Figure 7. Schematic depicting the seven types of sirenomelia. Classification is according to Stocker and Heifetz. Alternative nomenclatures, used more frequently in the past, are indicated underneath. f, femur; fi, fibula; t, tibia. (Adapted from Stocker and Heifetz, 1987).

Figure 7. Schematic depicting the seven types of sirenomelia. Classification is according to Stocker and Heifetz. Alternative nomenclatures, used more frequently in the past, are indicated underneath. f, femur; fi, fibula; t, tibia. (Adapted from Stocker and Heifetz, 1987).
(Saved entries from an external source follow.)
(* ===== verification/RecordDiff.v ===== *)
(** * The K-way merge of sorted record streams (src/recordops/diff.go, bridge.go)

    A stream is the finite list of the pairs it yields.  The consumer of the
    result is a state machine: [yield] gives its next state and whether it wants
    more.  The loop carries fuel; [DiffFunc] starts it with more than the number
    of records, which [DiffFunc_terminates] shows to be enough when every
    identifier equals itself.  Identifiers are compared by the [==] of their Go
    type ([go_eqb]), which a float that is not a number does not satisfy: then
    the loop has no end ([unequal_id_never_ends]). *)

From Stdlib Require Import String SpecFloat.
From stdpp Require Import base gmap sets list strings sorting pretty.
From S2P Require Import Prelude StableSort GoValues RecordCompare.

Local Open Scope string_scope.
Local Open Scope nat_scope.
Local Open Scope list_scope.

Inductive RecordStatus := Missing | Extra | Matched | Changed.

#[export] Instance RecordStatus_eq_dec : EqDecision RecordStatus.
Proof. solve_decision. Defined.

Record CandidateState := mkCandidateState {
  cs_Status : RecordStatus;
  cs_Fields : list FieldValue;
}.

Record RecordSnapshot := mkRecordSnapshot { snap_Fields : list FieldValue }.

Record IDDiff (K : Type) := mkIDDiff {
  dd_ID : K;
  dd_Baseline : option RecordSnapshot;
  dd_Candidates : list CandidateState;
}.
Arguments mkIDDiff {K} _ _ _.
Arguments dd_ID {K} _.
Arguments dd_Baseline {K} _.
Arguments dd_Candidates {K} _.

(** A [record.WithID[K]]: the ID and the record's data. *)
Record WithID (K : Type) := mkWithID { w_ID : K; w_Data : value }.
Arguments mkWithID {K} _ _.
Arguments w_ID {K} _.
Arguments w_Data {K} _.

(** [==] on a comparable type. *)
Class GoEq (K : Type) := go_eqb : K → K → bool.

(** It is equality, as on strings, integers and arrays of them; not on floats:
    a NaN is not equal to itself, and the two zeros are. *)
Class GoEqLaws (K : Type) `{!GoEq K} : Prop := go_eqb_eq (a b : K) : go_eqb a b = true ↔ a = b.

#[export] Instance go_eq_string : GoEq string := String.eqb.
#[export] Instance go_eq_string_laws : GoEqLaws string.
Proof. intros a b. apply String.eqb_eq. Qed.
#[export] Instance go_eq_nat : GoEq nat := Nat.eqb.
#[export] Instance go_eq_nat_laws : GoEqLaws nat.
Proof. intros a b. apply Nat.eqb_eq. Qed.
#[export] Instance go_eq_float : GoEq spec_float := SFeqb.
(* ===== verification/RecordBridge.v ===== *)
(** * Record streams out of readers (src/recordops/bridge.go)

    [ReaderToSeq] pulls a reader and pushes its records to a consumer, which
    says after each whether it wants more. *)

From Stdlib Require Import String.
From stdpp Require Import base list strings.
From S2P Require Import Prelude GoValues DalReader RecordCompare RecordDiff.

Local Open Scope nat_scope.
Local Open Scope list_scope.

Section Bridge.
Context {S R K C IE : Type}.

(** The error that a stream yields: the reader's, or that of [idOf]. *)
Inductive stream_error := reader_failed (e : reader_error) | id_failed (e : IE).

Context (reader : Reader S R) (idOf : R → K + IE) (data : R → value).

(** The consumer's loop body: its next state, and whether it wants more. *)
Context (yield : WithID K + stream_error → C → C * bool).

(** The loop; the flag tells whether it ended within the fuel. *)
Fixpoint pull (fuel : nat) (s : S) (c : C) : S * C * bool :=
  match fuel with
  | O => (s, c, false)
  | Datatypes.S fuel =>
      match Next reader s with
      | (s, inr err) =>
          if errors_Is err ErrNoMoreRecords then (s, c, true)
          else (s, (yield (inr (reader_failed err)) c).1, true)
      | (s, inl rec) =>
          match idOf rec with
          | inr err => (s, (yield (inr (id_failed err)) c).1, true)
          | inl id =>
              let '(c, more) := yield (inl (mkWithID id (data rec))) c in
              if more then pull fuel s c else (s, c, true)
          end
      end
  end.

(** The deferred [Close], whose error is dropped; [None] is a loop that does not
    end within the fuel. *)
Definition ReaderToSeq (fuel : nat) (s : S) (c : C) : option (S * C) :=
  match pull fuel s c with
  | (s, c, true) => Some ((Close reader s).1, c)
  | (_, _, false) => None
  end.
End Bridge.
Arguments stream_error IE : clear implicits.

(** ** The calls of the reader *)

Inductive reader_call := called_Next | called_Close.

(** A reader that notes its calls. *)
Definition noting {S R} (reader : Reader S R) : Reader (S * list reader_call) R := mkReader
  (λ s, let '(t, r) := Next reader s.1 in ((t, s.2 ++ [called_Next]), r))
  (λ s, Cursor reader s.1)
  (λ s, let '(t, r) := Close reader s.1 in ((t, s.2 ++ [called_Close]), r)).

Section Calls.
Context {S R K C IE : Type} (reader : Reader S R) (idOf : R → K + IE) (data : R → value).
Context (yield : WithID K + stream_error IE → C → C * bool).

Lemma pull_calls fuel s log c :
  ∃ n, 1 ≤ n + (if decide (fuel = 0) then 1 else 0) ∧ n ≤ fuel ∧
    pull (noting reader) idOf data yield fuel (s, log) c =
    (let '(s', c', b) := pull reader idOf data yield fuel s c in ((s', log ++ replicate n called_Next), c', b)).
Proof.
  revert s log c. induction fuel as [|fuel IH]; intros s log c; simpl.
  { exists 0. simpl. rewrite app_nil_r. split_and!; [lia..|done]. }
  destruct (Next reader s) as [s1 [rec|err]]; simpl.
  - destruct (idOf rec) as [id|err]; simpl; [|by exists 1; split_and!; [lia..|done]].
    destruct (yield (inl (mkWithID id (data rec))) c) as [c1 [|]]; [|by exists 1; split_and!; [lia..|done]].
    destruct (IH s1 (log ++ [called_Next]) c1) as (n & Hn & Hle & ->). exists (Datatypes.S n).
    split_and!; [lia..|]. destruct (pull reader idOf data yield fuel s1 c1) as [[s2 c2] b].
    by rewrite <- app_assoc.
  - destruct (errors_Is err ErrNoMoreRecords); exists 1; by split_and!; [lia..|].
Qed.
End Calls.

(** A stream over a reader closes it exactly once, after its last read,
    whether the records ran out, the reader or the identifier of a record
    failed, or the consumer stopped early. *)
Theorem ReaderToSeq_closes_once {S R K C IE} (reader : Reader S R) (idOf : R → K + IE) (data : R → value)
    (yield : WithID K + stream_error IE → C → C * bool) fuel s c s' c' :
  ReaderToSeq reader idOf data yield fuel s c = Some (s', c') →
  ∃ n, 1 ≤ n ∧ ReaderToSeq (noting reader) idOf data yield fuel (s, []) c =
    Some ((s', replicate n called_Next ++ [called_Close]), c').
Proof.
  unfold ReaderToSeq. intros Hr. destruct (pull_calls reader idOf data yield fuel s [] c) as (n & Hn & _ & ->).
  destruct fuel as [|fuel]; [done|]. rewrite decide_False in Hn by done. exists n. split; [lia|].
  destruct (pull reader idOf data yield _ s c) as [[s1 c1] [|]]; [|done]. simplify_eq. simpl.
  by destruct (Close reader s1).
Qed.

(** ** The stream of a slice *)

Section Slice.
Context {R K C IE : Type} (idOf : R → K + IE) (data : R → value).
Context (yield : WithID K + stream_error IE → C → C * bool).

(** What a stream yields for a slice: its records, up to the first without an
    identifier. *)
Fixpoint stream_of (l : list R) : list (WithID K + stream_error IE) :=
  match l with
  | [] => []
  | r :: l => match idOf r with inl id => inl (mkWithID id (data r)) :: stream_of l | inr e => [inr (id_failed e)] end
  end.

(** A loop over a finite stream: the consumer's state at its end. *)
Fixpoint range_over (items : list (WithID K + stream_error IE)) (c : C) : C :=
  match items with
  | [] => c
  | x :: items => let '(c, more) := yield x c in if more then range_over items c else c
  end.

Lemma pull_slice l i fuel c : i ≤ length l → length l - i < fuel →
  ∃ s', pull slice_reader idOf data yield fuel (mkRecordsReader (Z.of_nat i - 1) (Some l)) c =
    (s', range_over (stream_of (drop i l)) c, true).
Proof.
  revert i c. induction fuel as [|fuel IH]; intros i c Hi Hf; [lia|]. simpl. unfold slice_Next. cbn [rr_records rr_current].
  replace (Z.of_nat i - 1 + 1)%Z with (Z.of_nat i) by lia. rewrite Nat2Z.id.
  destruct (Z.leb_spec (Z.of_nat (length l)) (Z.of_nat i)) as [Hl|Hl].
  { rewrite drop_ge by lia. by eexists. }
  destruct (lookup_lt_is_Some_2 l i ltac:(lia)) as [r Hr]. rewrite Hr.
  rewrite (drop_S _ _ _ Hr). simpl. destruct (idOf r) as [id|e]; simpl.
  - destruct (yield (inl (mkWithID id (data r))) c) as [c1 [|]]; [|by eexists].
    replace (Z.of_nat i) with (Z.of_nat (Datatypes.S i) - 1)%Z by lia. apply IH; lia.
  - destruct (yield (inr (id_failed e)) c) as [c1 [|]]; by eexists.
Qed.
End Slice.

(** The stream over the reader of a slice ends, and gives its consumer the
    records of the slice in order, up to the first whose identifier cannot be
    read, as a loop over the finite stream would. *)
Theorem ReaderToSeq_slice {R K C IE} (idOf : R → K + IE) (data : R → value)
    (yield : WithID K + stream_error IE → C → C * bool) (l : list R) fuel c :
  length l < fuel →
  ∃ s', ReaderToSeq slice_reader idOf data yield fuel (NewRecordsReader (Some l)) c =
    Some (s', range_over yield (stream_of idOf data l) c).
Proof.
  intros Hf. unfold ReaderToSeq, NewRecordsReader.
  destruct (pull_slice idOf data yield l 0 fuel c ltac:(lia) ltac:(lia)) as [s' Hp].
  change (Z.of_nat 0 - 1)%Z with (-1)%Z in Hp. rewrite Hp, drop_0. by eexists.
Qed.

(** Where every record has an identifier the stream is that of [SliceToSeq]. *)
Lemma stream_of_all {R K IE} (id : R → K) (data : R → value) (l : list R) :
  stream_of (IE := IE) (λ r, inl (id r)) data l = SliceToSeq (map (λ r, mkWithID (id r) (data r)) l).
Proof. induction l as [|r l IH]; [done|]. unfold SliceToSeq in *. simpl. by f_equal. Qed.

Module BridgeExamples.

(** Takes two records, then stops. *)
Definition two (x : WithID nat + stream_error unit) (acc : list nat) : list nat * bool :=
  match x with inl w => (acc ++ [w_ID w], length acc <? 1) | inr _ => (acc, false) end.

Definition numbers : recordsReader nat := NewRecordsReader (Some [4; 5; 6]).

Lemma ReaderToSeq_closes_once_witness :
  ReaderToSeq slice_reader (IE := unit) inl (λ _, VNil) two 4 numbers [] = Some (mkRecordsReader 1 None, [4; 5]) ∧
  ∃ n, 1 ≤ n ∧ ReaderToSeq (noting slice_reader) (IE := unit) inl (λ _, VNil) two 4 (numbers, []) [] =
    Some ((mkRecordsReader 1 None, replicate n called_Next ++ [called_Close]), [4; 5]).
Proof.
  split; [reflexivity|].
  exact (ReaderToSeq_closes_once slice_reader inl (λ _, VNil) two 4 numbers [] _ _ eq_refl).
Defined.

Lemma ReaderToSeq_slice_witness :
  ∃ s', ReaderToSeq slice_reader (IE := unit) inl (λ _, VNil) two 4 (NewRecordsReader (Some [4; 5; 6])) [] =
    Some (s', range_over two (stream_of inl (λ _, VNil) [4; 5; 6]) []).
Proof. apply (ReaderToSeq_slice inl (λ _, VNil) two [4; 5; 6] 4 []). repeat constructor. Defined.

End BridgeExamples.
Definition good_expr (e : exprYAML) : bool :=
  ((if String.eqb (e_Field e) "" then 0 else 1) + (if is_nil (e_Value e) then 0 else 1)
   + (if is_nil (e_Values e) then 0 else 1) =? 1)
  && (is_nil (e_Value e) || is_scalar (e_Value e)) && (is_nil (e_Values e) || is_scalars (e_Values e)).

Definition subs (a : option (list condYAML)) : list condYAML := match a with Some l => l | None => [] end.
Definition none {A} (l : list A) : bool := match l with [] => true | _ => false end.

(** A comparison with both sides, or a group: empty groups are left out of the
    tree. *)
Definition good_comparison (c : condYAML) : bool :=
  bool_decide (c_Op c ∈ inScopeComparisonOps)
  && match c_Left c, c_Right c with Some l, Some r => good_expr l && good_expr r | _, _ => false end
  && none (subs (c_And c)) && none (subs (c_Or c)).
Fixpoint good_cond (c : condYAML) : bool :=
  good_comparison c
  || (String.eqb (c_Op c) "" && negb (is_some (c_Left c)) && negb (is_some (c_Right c))
      && xorb (none (subs (c_And c))) (none (subs (c_Or c)))
      && match c_And c with Some l => forallb good_cond l | None => true end
      && match c_Or c with Some l => forallb good_cond l | None => true end).

Definition good_document (d : document) : bool :=
  negb (String.eqb (f_Name (d_From d)) "")
  && forallb (λ c, good_expr (col_expr c)) (d_Columns d)
  && match d_Where d with Some c => good_cond c | None => true end
  && forallb (λ o, good_expr (ord_expr o)) (d_OrderBy d)
  && (0 <=? d_Limit d)%Z && (0 <=? d_Offset d)%Z.

(** *** Scalars, names, expressions *)

Lemma decides_scalar v : decides scalar_schema v (is_scalar v).
Proof. apply (decides_step []); [|constructor]. intros rec _. by destruct v. Qed.

Lemma decides_string s : decides string_schema (vstr s) true.
Proof. apply (decides_step []); [|constructor]. by intros rec _. Qed.

Lemma all_of_items (f : value → value → bool) rec s l :
  (∀ x, x ∈ l → rec s x = Some (f s x)) → all_of (map (rec s) l) = Some (forallb (f s) l).
Proof.
  induction l as [|x l IH]; intros Hf; [done|]. simpl.
  rewrite (Hf x) by set_solver. rewrite IH by set_solver. done.
Qed.
Lemma table_details_strings (rows : list (option string * option string))
    (acc : Dict) (k : string) (v : value) :
  table_details rows acc !! k = Some v →
  acc !! k = Some v ∨ ∃ td, v = VStr td.
Proof.
  revert acc. induction rows as [|[[th|] [td|]] rows IH]; intros acc; simpl;
    auto.
  intros [Hv|Hv]%IH; [|by right].
  destruct (decide (table_key th = k)) as [<-|Hne].
  - rewrite lookup_insert_eq in Hv. right. exists td. congruence.
  - rewrite lookup_insert_ne in Hv by done. by left.
Qed.

Lemma details_of_soup_url (soup : Soup) (url : string) (v : value) :
  details_of_soup resolve soup url !! "product_url" = Some v →
  ∃ td, v = VStr td.
Proof.
  unfold details_of_soup. intros [Hv|[_ Hv]]%lookup_union_Some_raw.
  - destruct (table_rows soup) as [rows|]; [|done].
    by apply table_details_strings in Hv as [?|?].
  - rewrite !lookup_insert_ne in Hv by done. done.
Qed.

Lemma extract_details_inv (it : Dict) (w w' : World) (extra : Dict) :
  extract it w = (Ret extra, w') →
  ∃ soup url, extra = details_of_soup resolve soup url.
Proof.
  unfold extract_details, parse_details, lift. rewrite !bind_eq.
  destruct (item_url it) as [url| |]; [|done..].
  rewrite bind_eq.
  destruct (get_soup _ _ url _ w) as [[soup| |] w1]; [|done..].
  unfold ret. intros [= <- _]. eauto.
Qed.

Lemma detail_item_has_url (it it' : Dict) (w w' : World) :
  pass_item it w = (Ret it', w') → has_url it → has_url it'.
Proof.
  unfold has_url. intros Hrun [u Hu].
  destruct (detail_item_cases it w)
    as [(e & w1 & _ & H1)|(extra & w1 & He & H1)];
    rewrite H1 in Hrun; simplify_eq.
  - rewrite lookup_insert_ne by done. eauto.
  - rewrite dict_update_lookup.
    destruct (extra !! "product_url") as [v|] eqn:Hv; [|eauto].
    apply extract_details_inv in He as (soup & url & ->).
    apply details_of_soup_url in Hv as [td ->]. eauto.
Qed.

Lemma detail_pass_cons (it : Dict) (rest : list Dict) (w w1 w2 : World)
    (it' : Dict) (rest' : list Dict) :
  pass_item it w = (Ret it', w1) →
  pass rest w1 = (Ret rest', w2) →
  pass (it :: rest) w = (Ret (it' :: rest'), w2).
Proof.
  intros H1 H2. cbn [detail_pass].
  rewrite (bind_ret _ _ _ _ _ H1). by rewrite (bind_ret _ _ _ _ _ H2).
Qed.

(** The pass returns, item by item: the output at [i] is that of
    [detail_item] on item [i], run in the world the items before it left. *)
Lemma detail_pass_items (items : list Dict) (w : World) :
  ∃ out w',
    pass items w = (Ret out, w')
    ∧ length out = length items
    ∧ ∀ i it, items !! i = Some it →
        ∃ wi wi' it',
          pass (take i items) w = (Ret (take i out), wi)
          ∧ pass_item it wi = (Ret it', wi')
          ∧ out !! i = Some it'.
Proof.
  revert w. induction items as [|it0 rest IH]; intros w.
  { exists [], w. repeat split. intros i it Hi. done. }
  destruct (total_detail_item it0 w) as [it0' H0].
  destruct (pass_item it0 w) as [r w1] eqn:E0. simpl in H0. subst r.
  destruct (IH w1) as (out & w' & Hrun & Hlen & Hitems).
  exists (it0' :: out), w'. split; [by eapply detail_pass_cons|].
  split; [simpl; by rewrite Hlen|].
  intros [|i] it Hi; simpl in Hi.
  - simplify_eq. by exists w, w1, it0'.
  - destruct (Hitems i it Hi) as (wi & wi' & it' & Hpre & Hit & Hout).
    exists wi, wi', it'. split; [|done].
    cbn [take]. by eapply detail_pass_cons.
Qed.

Lemma net_only_detail_pass (items : list Dict) : net_only (pass items).
Proof.
  induction items as [|it rest IH]; cbn [detail_pass];
    [auto with effects|].
  apply net_only_bind; [apply net_only_detail_item|]. intros it'.
  apply net_only_bind; [done|auto with effects].
Qed.

Lemma detail_pass_has_url (items out : list Dict) (w w' : World) :
  pass items w = (Ret out, w') →
  Forall has_url items → Forall has_url out.
Proof.
  intros Hrun Hitems. revert w out Hrun.
  induction Hitems as [|it rest Hit _ IH]; intros w out Hrun.
  - cbn [detail_pass] in Hrun. unfold ret in Hrun. simplify_eq.
    constructor.
  - cbn [detail_pass] in Hrun. rewrite bind_eq in Hrun.
    destruct (pass_item it w) as [[it'| |] w1] eqn:E1; [|done..].
    rewrite bind_eq in Hrun.
    destruct (pass rest w1) as [[rest'| |] w2] eqn:E2; [|done..].
    unfold ret in Hrun. simplify_eq. constructor.
    + by eapply detail_item_has_url.
    + by eapply IH.
Qed.

End DetailPass.

(** ** The items of a list page *)

Section ListPage.

Variable resolve : string → string → string.
Variable split_join : string → string.

Lemma parse_card_has_url (card : Card) (base_url : string) (it : Dict) :
  parse_card resolve split_join card base_url = Ret it → has_url it.
Proof.
  unfold parse_card, has_url. destruct (card_link card); [|done].
  intros [= <-]. rewrite !lookup_insert_ne by done.
  rewrite lookup_insert_eq. eauto.
Qed.
Definition text (_ : list HistoricalBenchmark.t) (_ : SearchAnalysis.t)
  (_ : SentimentAnalysis.t) (_ : PerformancePredictions.t)
  (_ : list SimilarityMatch.t) : string := EmptyString.

Definition now : string := "2025-01-01T00:00:00".

(** A forecast of a flat first day at volatility 0.5. *)
Definition volatile : PerformancePredictions.t :=
  {| PerformancePredictions.predicted_first_day_return := 0;
     PerformancePredictions.predicted_first_week_return := 0;
     PerformancePredictions.predicted_first_month_return := 0;
     PerformancePredictions.performance_volatility := 0.5;
     PerformancePredictions.historical_sample_size := 4;
     PerformancePredictions.risk_level := "High" |}.

End Sample.

(** ** Reading the matcher's loop as a rule *)

(** The names the loop appends to [factors], in the order of its tests. *)
Definition factor_names : list string :=
  ["market_cap"; "sector"; "industry"; "revenue_growth"]%string.

(** The weight the loop adds to the score with each factor name. *)
Definition factor_weight (factor : string) : Q :=
  if String.eqb factor "market_cap" then 0.3
  else if String.eqb factor "sector" then 0.2
  else if String.eqb factor "industry" then 0.2
  else if String.eqb factor "revenue_growth" then 0.3
  else 0.

(** Whether the test of the loop for one factor name succeeds. *)
Definition factor_matches (current_ipo : CurrentIpo.t) (row : Row.t)
  (factor : string) : bool :=
  if String.eqb factor "market_cap" then
    Py.ostr_eqb (Row.market_cap_category row)
      (market_cap_category_of (CurrentIpo.implied_market_cap current_ipo))
  else if String.eqb factor "sector" then
    col_eqb (Row.sector row) (CurrentIpo.sector current_ipo)
  else if String.eqb factor "industry" then
    col_eqb (Row.industry row) (CurrentIpo.industry current_ipo)
  else if String.eqb factor "revenue_growth" then
    growth_matches (Row.revenue_growth_yoy row)
      (CurrentIpo.revenue_growth_yoy current_ipo)
  else false.

(** The candidates that pass the threshold test, as a rule on the factors. *)
Definition retained (current_ipo : CurrentIpo.t) (row : Row.t) : bool :=
  factor_matches current_ipo row "market_cap"
  || factor_matches current_ipo row "revenue_growth"
  || (factor_matches current_ipo row "sector"
      && factor_matches current_ipo row "industry").

(** Both percentiles of a benchmark lie in [0, 100]. *)
Definition percentiles_in_range (b : HistoricalBenchmark.t) : Prop :=
  0 <= HistoricalBenchmark.percentile_rank b <= 100
  /\ 0 <= HistoricalBenchmark.similar_ipos_percentile b <= 100.

(** Further sample inputs. *)
Module Fixture.

(** A database with three trend samples and no historical IPO. *)
Definition three_trends : Store.t :=
  {| Store.candidates := fun _ _ => Rows [];
     Store.revenue_growth_rates := Rows [];
     Store.gross_margins := Rows [];
     Store.market_caps := Rows [];
     Store.trend_scores := Rows (map Some [20; 40; 90]);
     Store.trend_scores_of := fun _ => Rows [];
     Store.sentiment_scores := Rows [];
     Store.sentiment_scores_of := fun _ => Rows [];
     Store.performance := Rows [] |}.
(** * Video-Annote: a shallow embedding of the annotation core

    The development follows the Python sources of [video_annote]:

    - [timeutils.py]: frame/time recomputation and lane stacking;
    - [domain.py]: records, the colour palette and [get_skill_color_hex];
    - [widgets/video_grid.py]: the black-placeholder rule of the video grid;
    - [widgets/skill_timeline.py]: drag editing on the timeline canvas;
    - [widgets/annotations_table.py]: cell edits of the annotation table;
    - [main_window.py]: the step workflow and the commit of timeline edits.

    Numbers.  Python's [int] is unbounded and is modelled by [Z].  Python's
    [float] is modelled by the exact rationals [Q]: every arithmetic
    operation is taken without binary64 rounding, and NaN and the
    infinities are outside the model.  [round] on a float is Python 3's
    round-half-to-even, which returns an [int].

    Exceptions are modelled by a result type, dictionaries by stdpp's
    [gmap], and calls into Qt (message boxes, media players, signals) by an
    explicit log of effects or by explicit fields of the modelled object. *)

From Stdlib Require Import ZArith QArith Qround Qminmax Lia Lqa Bool List.
From Stdlib Require Import Sorting.Permutation Sorting.Sorted Strings.Ascii Qabs.
From stdpp Require Import base option list gmap strings pretty.

#[local] Open Scope Z_scope.

(** ** Python numerics *)

Module Py.

(** [a < b] on floats. *)
Definition Qltb (a b : Q) : bool := negb (Qle_bool b a).

(** [a <= b] on floats. *)
Definition Qleb (a b : Q) : bool := Qle_bool a b.

(** [round(x)] for a float [x]: the nearest integer, ties to the even one. *)
Definition round (x : Q) : Z :=
  let x' := Qred x in
  let n := Qnum x' in
  let d := Z.pos (Qden x') in
  let fl := n / d in
  match (2 * (n mod d)) ?= d with
  | Lt => fl
  | Gt => fl + 1
  | Eq => if Z.even fl then fl else fl + 1
  end.

(** [float(n)] for an integer [n]. *)
Definition float (n : Z) : Q := inject_Z n.

(** Exceptions raised by the modelled code. *)
Inductive exn : Type :=
| ValueError (msg : string).

(** The outcome of a call that may raise. *)
Inductive result (A : Type) : Type :=
| Return (a : A)
| Raise (e : exn).

Arguments Return {A} a.
Arguments Raise {A} e.


(** [max(0.0, x)] on floats: [x] when it is above [0.0]. *)
Definition fmax0 (x : Q) : Q := if Qltb 0 x then x else 0%Q.

End Py.

(** ** domain.py: records *)

Record SkillStep : Type := mkSkillStep {
  number : Z;
  name : string
}.

(** [AnnotationRecord]: one annotated step interval (times in seconds). *)
Record AnnotationRecord : Type := mkAnnotationRecord {
  label : string;
  camid : string;
  step_no : Z;
  step_name : string;
  start_frame : Z;
  end_frame : Z;
  total_frames : Z;
  start_time : Q;
  end_time : Q;
  total_time : Q;
  time_source : string;
  audio_source : string;
  confidence : Z;
  notes : string
}.

(** [dataclasses.replace(rec, start_time=.., end_time=.., total_time=..,
    start_frame=.., end_frame=.., total_frames=..)]. *)
Definition replace_times_frames (rec : AnnotationRecord)
    (st et tt : Q) (sf ef tf : Z) : AnnotationRecord :=
  {| label := label rec; camid := camid rec;
     step_no := step_no rec; step_name := step_name rec;
     start_frame := sf; end_frame := ef; total_frames := tf;
     start_time := st; end_time := et; total_time := tt;
     time_source := time_source rec; audio_source := audio_source rec;
     confidence := confidence rec; notes := notes rec |}.

(** [RootConfig]: stored in [<root_dir>/config.json]; [skill_color_map] is
    the stable mapping from step number to palette index. *)
Record RootConfig : Type := mkRootConfig {
  root_dir : string;
  skills : list SkillStep;
  skill_color_map : gmap Z Z
}.

(** ** domain.py: colour assignment *)

Module Colors.

(** 50 distinct, high-contrast colours (hex), assigned sequentially. *)
Definition SKILL_COLOR_PALETTE_50 : list string :=
  [ "#E6194B"; "#3CB44B"; "#FFE119"; "#4363D8"; "#F58231";
    "#911EB4"; "#46F0F0"; "#F032E6"; "#BCF60C"; "#FABEBE";
    "#008080"; "#E6BEFF"; "#9A6324"; "#FFFAC8"; "#800000";
    "#AAFFC3"; "#808000"; "#FFD8B1"; "#000075"; "#808080";
    "#000000"; "#FF4500"; "#1E90FF"; "#32CD32"; "#FFD700";
    "#8A2BE2"; "#00CED1"; "#FF1493"; "#7FFF00"; "#FFB6C1";
    "#20B2AA"; "#BA55D3"; "#B8860B"; "#F0E68C"; "#A52A2A";
    "#2E8B57"; "#BDB76B"; "#D2691E"; "#4169E1"; "#DC143C";
    "#00FA9A"; "#9400D3"; "#FF8C00"; "#2F4F4F"; "#ADFF2F";
    "#C71585"; "#00BFFF"; "#228B22"; "#FF6347"; "#6A5ACD" ]%string.

(** [palette_n = len(SKILL_COLOR_PALETTE_50)]. *)
Definition palette_n : Z := Z.of_nat (length SKILL_COLOR_PALETTE_50).

(** [SKILL_COLOR_PALETTE_50[i]] for an index within the list. *)
Definition palette_at (i : Z) : string :=
  nth (Z.to_nat i) SKILL_COLOR_PALETTE_50 EmptyString.

(** [used = set(int(x) for x in cfg.skill_color_map.values())]. *)
Definition used_indices (m : gmap Z Z) : gset Z := map_img m.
ANTENATAL DIAGNOSTIC TECHNIQUES

Diagnosing sirenomelia through antenatal ultrasound can be achieved as early as 14 weeks of gestational age. [22] Key ultrasound findings consistent with sirenomelia include nuchal translucency, the presence of a fused or single lower limb, renal agenesis, and a single umbilical artery. [12] During the second trimester, diagnosing sirenomelia becomes more challenging due to the development of oligohydramnios, which is often associated with renal agenesis or dysgenesis. Color and power Doppler ultrasound can aid in the diagnosis by showing a single greater vitelline artery. This artery typically originates from the proximal aorta, enters the iliac vessels without branching within the fetal pelvis, and connects to the umbilical cord ventrally. These specific Doppler findings can help differentiate sirenomelia from other conditions and assist in accurate prenatal diagnosis. [23]

PROGNOSIS

As sirenomelia is a serious birth defect and incompatible with life due to pulmonary hypoplasia and renal failure resulting from renal agenesis, medical termination of pregnancy is admissible. Approximately 50% of cases of sirenomelia result in live births, but most affected newborns do not survive beyond the first few days of life. In clinical practice, decisions regarding the management of pregnancies affected by sirenomelia involve careful consideration of medical ethics, parental wishes, and the anticipated outcomes for both the fetus and potential newborn. [4]

CONCLUSION

Sirenomelia remains a deadly condition with multisystem inclusion which makes this condition contradictory with life. Inquire about this region is missing due to separate cases happening each year around the world. More inquiry is required to get a way better understanding of the etiology and pathophysiology in arrange to avoid future cases and/or create antenatal/postnatal management to progress results.